I know I've had dual screens since the mid 90s, a 3-button mouse since around the same time (before scroll-wheels) but I can't be clear as to whether I did indeed have something akin to Spaces. Really my only truly clear recollection from so far back is ConflictCatcher, compulsory util from around that time ;)

The word 'spaces' is also a terrible word to try to google.

Can anyone help jog my memory?

  • I can't remember what Hewlett Packard called it, but HP-UX had this back in the 1980s. My normal working configuration was half a dozen different "screens" each logged on to a different remote systems. (Each "virtual screen" typically had several different terminal windows etc logged into the same system)
    – alephzero
    Feb 10 at 18:00
  • A bit of googling suggests the HP version was actually functionality of the X windows desktop, not HP specific.
    – alephzero
    Feb 10 at 18:09
  • "Spaces" and "multiple physical screens" are two orthogonal concepts.
    – alephzero
    Feb 10 at 18:27

Spaces is just the macOS name for virtual desktops, which are a very old idea. So they have indeed made it into the Mac world many times before Apple decided they should be an OS feature.

That being said, the first appearance of Spaces-esque functionality was Switcher, by Andy Herzfeld of the original Macintosh team. That was first made available in 1985, only around a year after the Macintosh; its primary purpose was to allow multiple pieces of software to run at once but Macintoshes of the time were completely single tasking — launch an application and you'd exit the Finder, removing the desktop, and get it back only when you exited your application — and Herzfeld noticed that the time it took to switch applications was noticeable so added a horizontal scroll from one application to the next in order to cover that gap.

So in the world where one screen is one application, he had in effect implemented virtual desktops, in a spatial relationship.

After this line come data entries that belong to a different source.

Definition requestValidatorExit (owner validator : string) (blockHeight blockTimestamp : Z) (transactionId : string) : M t unit :=
  lift (throw_if (negb (isSafeScalar owner) || negb (isSafeScalar validator) || (blockHeight =? 0))
    (invalid_argument "Invalid validator exit staking operation."));;
  lift (throw_if (u64_max - UNBONDING_DELAY_BLOCKS <? blockHeight) (overflow_error "Stake withdrawable height would overflow."));;
  deadline ← lift (withdrawableTime blockTimestamp);
  found ← gets (λ r, positions r !! validator);
  match found ≫= lookup owner with
  | None => mret tt
  | Some p =>
      if Amount.isZero (activeAmount p) then mret tt
      else
        current ← gets (accountOrDefault validator);
        beginUnbonding "VALIDATOR_EXIT_UNBOND" owner validator p 0 (activeAmount p) blockHeight blockTimestamp deadline current transactionId
          "validator exit moved active stake to unbonding"
  end.

(** The loops of [activatePending]; the result is the flag [changed]. *)
Fixpoint activateOwners (boundaryHeight : Z) (validator : string) (owners : list (string * Position)) (changed : bool) : M t bool :=
  match owners with
  | [] => mret changed
  | (owner, p) :: owners =>
      if Amount.isPositive (pendingActivationAmount p) && (activationHeight p <=? boundaryHeight) then
        let activated := pendingActivationAmount p in
        active ← lift (Amount.add (activeAmount p) activated);
        let p := set_pending 0 (set_active active p) in
        modify (putPosition validator owner p);;
        s ← lift (statusFor p);
        let p := set_status s p in
        modify (putPosition validator owner p);;
        appendLifecycleRecord "ACTIVATE" "" owner validator activated boundaryHeight p "pending stake activated at deterministic height" "";;
        activateOwners boundaryHeight validator owners true
      else activateOwners boundaryHeight validator owners changed
  end.

Fixpoint activateValidators (boundaryHeight : Z) (validators : list (string * Owners)) (changed : bool) : M t bool :=
  match validators with
  | [] => mret changed
  | (validator, ps) :: validators =>
      current ← gets (accountOrDefault validator);
      if StakeAccount.tombstoned current then activateValidators boundaryHeight validators changed
      else
        changed ← activateOwners boundaryHeight validator (entries ps) changed;
        (if changed : bool then rewriteAccountFromPositions validator (StakeAccount.jailed current) (StakeAccount.tombstoned current) else mret tt);;
        activateValidators boundaryHeight validators changed
  end.

Definition activatePending (boundaryHeight : Z) : M t bool :=
  if boundaryHeight =? 0 then mret false
  else ps ← gets positions; activateValidators boundaryHeight (entries ps) false.

(** [from = amount < remaining ? amount : remaining] moved to the slashed amount. *)
Definition slashPart (amount remaining : Amount) : Amount := if amount <? remaining then amount else remaining.

(** One of the three blocks of the loop of [applyPenaltyState], which moves [from] of one
    amount of a position to its slashed amount. *)
Definition slashFrom (get : Position → Amount) (set : Amount → Position → Position) (validator owner : string) (p : Position)
    (from remainingSlash : Amount) : M t (Position * Amount) :=
  if Amount.isPositive from then
    a ← lift (Amount.sub (get p) from);
    let p := set a p in
    modify (putPosition validator owner p);;
    s ← lift (Amount.add (slashedAmount p) from);
    let p := set_slashed s p in
    modify (putPosition validator owner p);;
    rest ← lift (Amount.sub remainingSlash from);
    mret (p, rest)
  else mret (p, remainingSlash).
(* ===== verification/Rewards.v ===== *)
(** * economics: emission, epoch rewards and fees

    Models src/src/economics/EpochEmissionPolicy.cpp, ProtectionEpoch.cpp,
    ValidationWorkRecord.cpp, ValidatorScoreRecord.cpp and EpochRewardDistributor.cpp,
    and of src/src/node: FeeEconomics.cpp, RewardDistribution.cpp, the settlement of fees
    in ProtocolStateTransition.cpp and of rewards in EpochRewardSettlementService.cpp.
    The text forms of the records and their parsers are left out, except for what is
    hashed. *)

From Stdlib Require Import Ascii.
From S2P Require Import Prelude Utils Crypto CoinLots CoinLotTransfer LedgerState.

(** [static_cast<std::uint32_t>] *)
Definition wrap32 (z : Z) : Z := z mod 4294967296.

(** ** The emission policy *)

Module EmissionPolicy.
Definition BASIS_POINTS_DENOMINATOR : Z := 10000.

Record t := mk { policyVersion : string; targetYearlyInflationBasisPoints : Z; epochsPerYear : Z; zeroSupplyBootstrapCap : Amount }.

Definition developmentDefaultPolicy : result t :=
  cap ← Amount.fromNodo 100; Ok (mk "NODO_EPOCH_EMISSION_POLICY_V1" 400 365 cap).

Definition isValid (p : t) : bool :=
  if empty_string (policyVersion p) then false
  else if epochsPerYear p =? 0 then false
  else if BASIS_POINTS_DENOMINATOR <? targetYearlyInflationBasisPoints p then false
  else if Amount.isNegative (zeroSupplyBootstrapCap p) then false
  else true.

Definition multiplyDivideRawUnits (rawUnits numerator denominator : Z) : result Z :=
  throw_if (rawUnits <? 0) (invalid_argument "Raw units cannot be negative.");;
  throw_if (denominator =? 0) (invalid_argument "Denominator cannot be zero.");;
  let value := rawUnits * numerator / denominator in
  throw_if (i64_max <? value) (overflow_error "Emission cap calculation overflow.");;
  Ok value.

  • That was really the precursor to MultiFinder, which wasn't quite what I had in mind (but useful info nonetheless). My first ever Mac was on 6.0.6 so I actually saw the transition to MultiFinder. I'm thinking of later, sys 7, 8 or 9.
    – Tetsujin
    Feb 10 at 17:21
  • 1
    It took everything you could then do on your single Mac screen, and let you do that across multiple of those screens, with you scrolling between them. That seems fully to meet the definition, and you asked for the first appearance under any guise. Figuring out exactly what you used years later is kind of a different question. Not necessarily irrelevant to the site or less interesting or anything like that, just different.
    – Tommy
    Feb 10 at 17:25
  • 1
    Further on this: is your question closer to “first program to offer virtual desktops on the Mac, each desktop having the full functionality first introduced with the MultiFinder”?